RECORDS TO PROCESS |

(* ===== verification/ProtocolTime.v ===== *)
(** * Protocol time

    src/src/protocol/protocol_time.js: the instant the time-keyed gates of one
    block read.  On testnet it is the median of the previous eleven header
    times, never later than the block's own; elsewhere it is the header time. *)
From Stdlib Require Import QArith.QArith_base Sorting.Permutation Sorting.Sorted.
From S2P Require Import Prelude JsNum.
#[local] Open Scope Z_scope.

Definition MEDIAN_TIME_SPAN : nat := 11.

(** [PROTOCOL_TIME_MTP_NETWORKS[network] === true] *)
Definition isProtocolTimeMtpActive (network : jstr) : bool :=
  if eqs network (js "mainnet") then false
  else if eqs network (js "testnet") then true
  else if eqs network (js "regtest") then false
  else false.

(** [times.sort((a, b) => a - b)] on finite numbers. *)
Fixpoint insert_time (q : Q) (l : list Q) : list Q :=
  match l with
  | [] => [q]
  | x :: l' => if Qle_bool q x then q :: l else x :: insert_time q l'
  end.

Fixpoint sort_times (l : list Q) : list Q :=
  match l with
  | [] => []
  | x :: l' => insert_time x (sort_times l')
  end.

(** [.map(Number).filter(t => Number.isFinite(t) && t > 0)] *)
Fixpoint usable_times (l : list jsval) : list Q :=
  match l with
  | [] => []
  | v :: l' =>
      match Number v with
      | Fin t => if Qgt t (Qz 0) then t :: usable_times l' else usable_times l'
      | _ => usable_times l'
      end
  end.

Definition medianTimePast (previousBlockTimes : list jsval) : option Q :=
  let times := usable_times (take MEDIAN_TIME_SPAN previousBlockTimes) in
  match times with
  | [] => None
  | _ => sort_times times !! (length times / 2)%nat
  end.

Definition Qmin (a b : Q) : Q := if Qle_bool a b then a else b.

(** The sentinels [false], [null] and [undefined], and anything that does not
    convert to a finite number, are returned unchanged. *)
Definition protocolTime (network : jstr) (rawBlockTime : jsval)
    (previousBlockTimes : list jsval) : jsval :=
  match rawBlockTime with
  | JBool false | JNull | JUndefined => rawBlockTime
  | _ =>
      match Number rawBlockTime with
      | Fin raw =>
          if negb (isProtocolTimeMtpActive network) then JNum (Fin raw)
          else match medianTimePast previousBlockTimes with
               | None => JNum (Fin raw)
               | Some mtp => JNum (Fin (Qmin mtp raw))
               end
      | _ => rawBlockTime
      end
  end.

Record BlockTimeContext := {
  rawBlockTime : num;
  protocolBlockTime : jsval
}.

Definition createBlockTimeContext (network : jstr) (raw : jsval)
    (previousBlockTimes : list jsval) : BlockTimeContext :=
  {| rawBlockTime := Number raw;
     protocolBlockTime := protocolTime network (JNum (Number raw)) previousBlockTimes |}.

(** ** Integer header times

    Header times are unsigned 32-bit integers; on them the median is the median
    of a list of [Z]. *)

Fixpoint insert_Z (z : Z) (l : list Z) : list Z :=
  match l with
  | [] => [z]
  | x :: l' => if z <=? x then z :: l else x :: insert_Z z l'
  end.

Fixpoint sort_Z (l : list Z) : list Z :=
  match l with
  | [] => []
  | x :: l' => insert_Z x (sort_Z l')
  end.

Definition median_Z (l : list Z) : option Z :=
  match l with
  | [] => None
  | _ => sort_Z l !! (length l / 2)%nat
  end.

Lemma Qle_bool_Qz a b : Qle_bool (Qz a) (Qz b) = (a <=? b).
Proof. apply Qge_Qz. Qed.

Lemma insert_time_Qz z l : insert_time (Qz z) (map Qz l) = map Qz (insert_Z z l).
Proof.
  induction l as [|x l IH]; simpl; [done|]. rewrite Qle_bool_Qz.
  destruct (z <=? x); simpl; [done|]. by rewrite IH.
Qed.

Lemma sort_times_Qz l : sort_times (map Qz l) = map Qz (sort_Z l).
Proof. induction l as [|x l IH]; simpl; [done|]. by rewrite IH, insert_time_Qz. Qed.

Lemma usable_times_int l :
  Forall (fun t => 0 < t) l -> usable_times (map jint l) = map Qz l.
Proof.
  induction 1 as [|t l Ht _ IH]; simpl; [done|]. rewrite Qgt_Qz.
  rewrite (proj2 (Z.ltb_lt _ _) Ht). by rewrite IH.
Qed.

Lemma medianTimePast_int l :
  Forall (fun t => 0 < t) l ->
  medianTimePast (map jint l) = Qz <$> median_Z (take MEDIAN_TIME_SPAN l).
Proof.
  intros H. unfold medianTimePast, median_Z. rewrite firstn_map.
  rewrite usable_times_int by by apply Forall_take.
  destruct (take MEDIAN_TIME_SPAN l) as [|x m]; [done|].
  rewrite sort_times_Qz, length_map. cbn [map]. by rewrite list_lookup_fmap.
Qed.

Lemma insert_Z_perm z l : Permutation (insert_Z z l) (z :: l).
Proof.
  induction l as [|x l IH]; simpl; [done|]. destruct (z <=? x); [done|].
  rewrite IH. apply perm_swap.
Qed.

Lemma sort_Z_perm l : Permutation (sort_Z l) l.
Proof. induction l as [|x l IH]; simpl; [done|]. by rewrite insert_Z_perm, IH. Qed.

Lemma insert_Z_sorted z l : StronglySorted Z.le l -> StronglySorted Z.le (insert_Z z l).
Proof.
  induction 1 as [|x l Hs IH Hx]; simpl; [repeat constructor|].
  destruct (Z.leb_spec z x).
  - constructor; [by constructor|]. constructor; [done|].
    eapply Forall_impl; [exact Hx|]. intros. simpl in *. lia.
  - constructor; [done|]. rewrite insert_Z_perm. constructor; [lia|done].
Qed.

Lemma sort_Z_sorted l : StronglySorted Z.le (sort_Z l).
Proof. induction l; simpl; [constructor|]. by apply insert_Z_sorted. Qed.

(** How many elements are at least [m]. *)
Definition count_ge (m : Z) (l : list Z) : nat := length (filter (fun x => m <= x) l).

Lemma count_ge_perm m l l' : Permutation l l' -> count_ge m l = count_ge m l'.
Proof. intros H. unfold count_ge. by rewrite H. Qed.

Lemma count_ge_cons m x l :
  count_ge m (x :: l) = ((if Z.leb m x then 1 else 0) + count_ge m l)%nat.
Proof.
  unfold count_ge. rewrite filter_cons. destruct (Z.leb_spec m x); case_decide; simpl; lia.
Qed.

Lemma count_ge_app m l k : count_ge m (l ++ k) = (count_ge m l + count_ge m k)%nat.
Proof. unfold count_ge. by rewrite filter_app, length_app. Qed.

(** In a sorted list, the element at [i] is at least [m] exactly when at least
    [length - i] elements are. *)
Lemma sorted_lookup_count l i x m :
  StronglySorted Z.le l -> l !! i = Some x ->
  m <= x <-> (length l - i <= count_ge m l)%nat.
Proof.
  intros Hs. revert i. induction Hs as [|y l Hs IH Hy]; intros i Hi; [done|].
  rewrite count_ge_cons. destruct i as [|i]; simpl in *.
  - injection Hi as ->. destruct (Z.leb_spec m x) as [Hm|Hm].
    + split; [intros _|done]. assert (count_ge m l = length l) as ->; [|lia].
      unfold count_ge. f_equal. clear IH Hs. induction Hy as [|z l' Hz _ IHl]; [done|].
      rewrite filter_cons. rewrite decide_True by lia. by rewrite IHl.
    + split; [lia|]. intros Hc. assert (count_ge m l <= length l)%nat; [|lia].
      unfold count_ge. apply length_filter.
  - rewrite (IH i Hi). assert (y <= x).
    { rewrite Forall_forall in Hy. apply Hy. by apply list_elem_of_lookup_2 in Hi. }
    assert (i < length l)%nat by by eapply lookup_lt_Some.
    destruct (Z.leb_spec m y) as [Hm|Hm]; [|simpl; lia].
    split; [lia|]. intros _. assert (m <= x) as Hx by lia.
    apply (IH i Hi) in Hx. lia.
Qed.

Lemma median_Z_ge l x m :
  median_Z l = Some x -> m <= x <-> (length l - length l / 2 <= count_ge m l)%nat.
Proof.
  unfold median_Z. destruct l as [|y l]; [done|]. intros Hx.
  pose proof (sorted_lookup_count _ _ _ m (sort_Z_sorted (y :: l)) Hx) as H.
  rewrite (count_ge_perm m _ _ (sort_Z_perm (y :: l))) in H.
  by rewrite (Permutation_length (sort_Z_perm (y :: l))) in H.
Qed.

Lemma median_Z_some l : l <> [] -> is_Some (median_Z l).
Proof.
  destruct l as [|x l]; [done|]. intros _. unfold median_Z. apply lookup_lt_is_Some.
  rewrite (Permutation_length (sort_Z_perm (x :: l))).
  apply Nat.div_lt; simpl; lia.
Qed.

(** The median is one of the times. *)
Lemma median_Z_elem l x : median_Z l = Some x -> x ∈ l.
Proof.
  unfold median_Z. destruct l as [|y l]; [done|].
  intros Hx%list_elem_of_lookup_2. by rewrite (sort_Z_perm (y :: l)) in Hx.
Qed.

(** Sliding the window over a time above the median never lowers the median. *)
Lemma median_slide l t m m' :
  median_Z (take MEDIAN_TIME_SPAN l) = Some m -> m < t ->
  median_Z (take MEDIAN_TIME_SPAN (t :: l)) = Some m' -> m <= m'.
Proof.
  intros Hm Hlt Hm'. apply (median_Z_ge _ _ m Hm').
  pose proof (proj1 (median_Z_ge _ _ m Hm) (Z.le_refl m)) as Hc.
  change (take MEDIAN_TIME_SPAN (t :: l)) with (t :: take 10 l).
  rewrite count_ge_cons. rewrite (proj2 (Z.leb_le m t)) by lia.
  destruct (decide (length l <= 10)%nat) as [Hl|Hl].
  - rewrite take_ge in Hc by (unfold MEDIAN_TIME_SPAN; lia).
    rewrite take_ge by lia. cbn [length].
    pose proof (Nat.div_mod (length l) 2). pose proof (Nat.div_mod (S (length l)) 2).
    pose proof (Nat.mod_upper_bound (length l) 2).
    pose proof (Nat.mod_upper_bound (S (length l)) 2). lia.
  - assert (Hsplit : take MEDIAN_TIME_SPAN l = take 10 l ++ take 1 (drop 10 l)).
    { unfold MEDIAN_TIME_SPAN. change 11%nat with (10 + 1)%nat.
      by rewrite take_take_drop. }
    rewrite Hsplit, count_ge_app, length_app, !length_take in Hc.
    rewrite length_drop in Hc. cbn [length]. rewrite length_take.
    replace (10 `min` length l)%nat with 10%nat in * by lia.
    replace (1 `min` (length l - 10))%nat with 1%nat in Hc by lia.
    change ((10 + 1) / 2)%nat with 5%nat in Hc. change (S 10 / 2)%nat with 5%nat.
    assert (count_ge m (take 1 (drop 10 l)) <= 1)%nat.
    { unfold count_ge. etrans; [apply length_filter|]. rewrite length_take. lia. }
    lia.
Qed.

(** ** Properties *)

(** [t] obeys the header-time rule after [prev] (newest first): it is later than
    the median of the previous eleven. *)
Definition header_time_ok (prev : list Z) (t : Z) : Prop :=
  forall m, median_Z (take MEDIAN_TIME_SPAN prev) = Some m -> m < t.

Lemma protocolTime_testnet prev t :
  Forall (fun t => 0 < t) prev ->
  protocolTime (js "testnet") (jint t) (map jint prev)
  = match median_Z (take MEDIAN_TIME_SPAN prev) with
    | None => jint t
    | Some m => jint (Z.min m t)
    end.
Proof.
  intros H. unfold protocolTime. cbn [Number jint numZ].
  change (isProtocolTimeMtpActive (js "testnet")) with true. cbn [negb].
  rewrite medianTimePast_int by done.
  destruct (median_Z _) as [m|]; [|done]. cbn [fmap option_fmap option_map].
  unfold Qmin. rewrite Qle_bool_Qz. unfold jint, numZ.
  destruct (Z.leb_spec m t); do 3 f_equal; lia.
Qed.

(** Protocol time never decreases along a chain and never runs ahead of the
    header: for consecutive testnet blocks whose header times satisfy the
    median-time-past rule, the earlier block's protocol time is at most the later
    one's, which is at most the later header time. *)
Theorem protocol_time_monotone prev t t' p p' :
  Forall (fun t => 0 < t) prev -> 0 < t ->
  prev <> [] ->
  header_time_ok prev t -> header_time_ok (t :: prev) t' ->
  protocolTime (js "testnet") (jint t) (map jint prev) = jint p ->
  protocolTime (js "testnet") (jint t') (map jint (t :: prev)) = jint p' ->
  p <= p' /\ p' <= t'.
Proof.
  intros Hpos Ht Hne Hok Hok'. rewrite !protocolTime_testnet by (try constructor; done).
  destruct (median_Z_some (take MEDIAN_TIME_SPAN prev)) as [m Hm].
  { by destruct prev. }
  destruct (median_Z_some (take MEDIAN_TIME_SPAN (t :: prev))) as [m' Hm']; [done|].
  specialize (Hok _ Hm). specialize (Hok' _ Hm').
  pose proof (median_slide _ _ _ _ Hm Hok Hm') as Hle.
  rewrite Hm, Hm'. intros [= <-] [= <-]. lia.
Qed.

Lemma protocol_time_monotone_witness :
  exists p p',
    protocolTime (js "testnet") (jint 130) (map jint [120; 110; 100]) = jint p
    /\ protocolTime (js "testnet") (jint 125) (map jint [130; 120; 110; 100]) = jint p'
    /\ p = 110 /\ p' = 120 /\ (p <= p' /\ p' <= 125).
Proof.
  exists 110, 120. split; [by vm_compute|]. split; [by vm_compute|].
  split; [done|]. split; [done|].
  apply (protocol_time_monotone [120; 110; 100] 130 125).
  - repeat constructor.
  - done.
  - done.
  - intros m. vm_compute. by intros [= <-].
  - intros m. vm_compute. by intros [= <-].
  - by vm_compute.
  - by vm_compute.
Defined.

THE TASK | Out of the records above, pull the lines that include the word "Require".

RESPONSE AREA |
From Stdlib Require Import QArith.QArith_base Sorting.Permutation Sorting.Sorted.
From S2P Require Import Prelude JsNum.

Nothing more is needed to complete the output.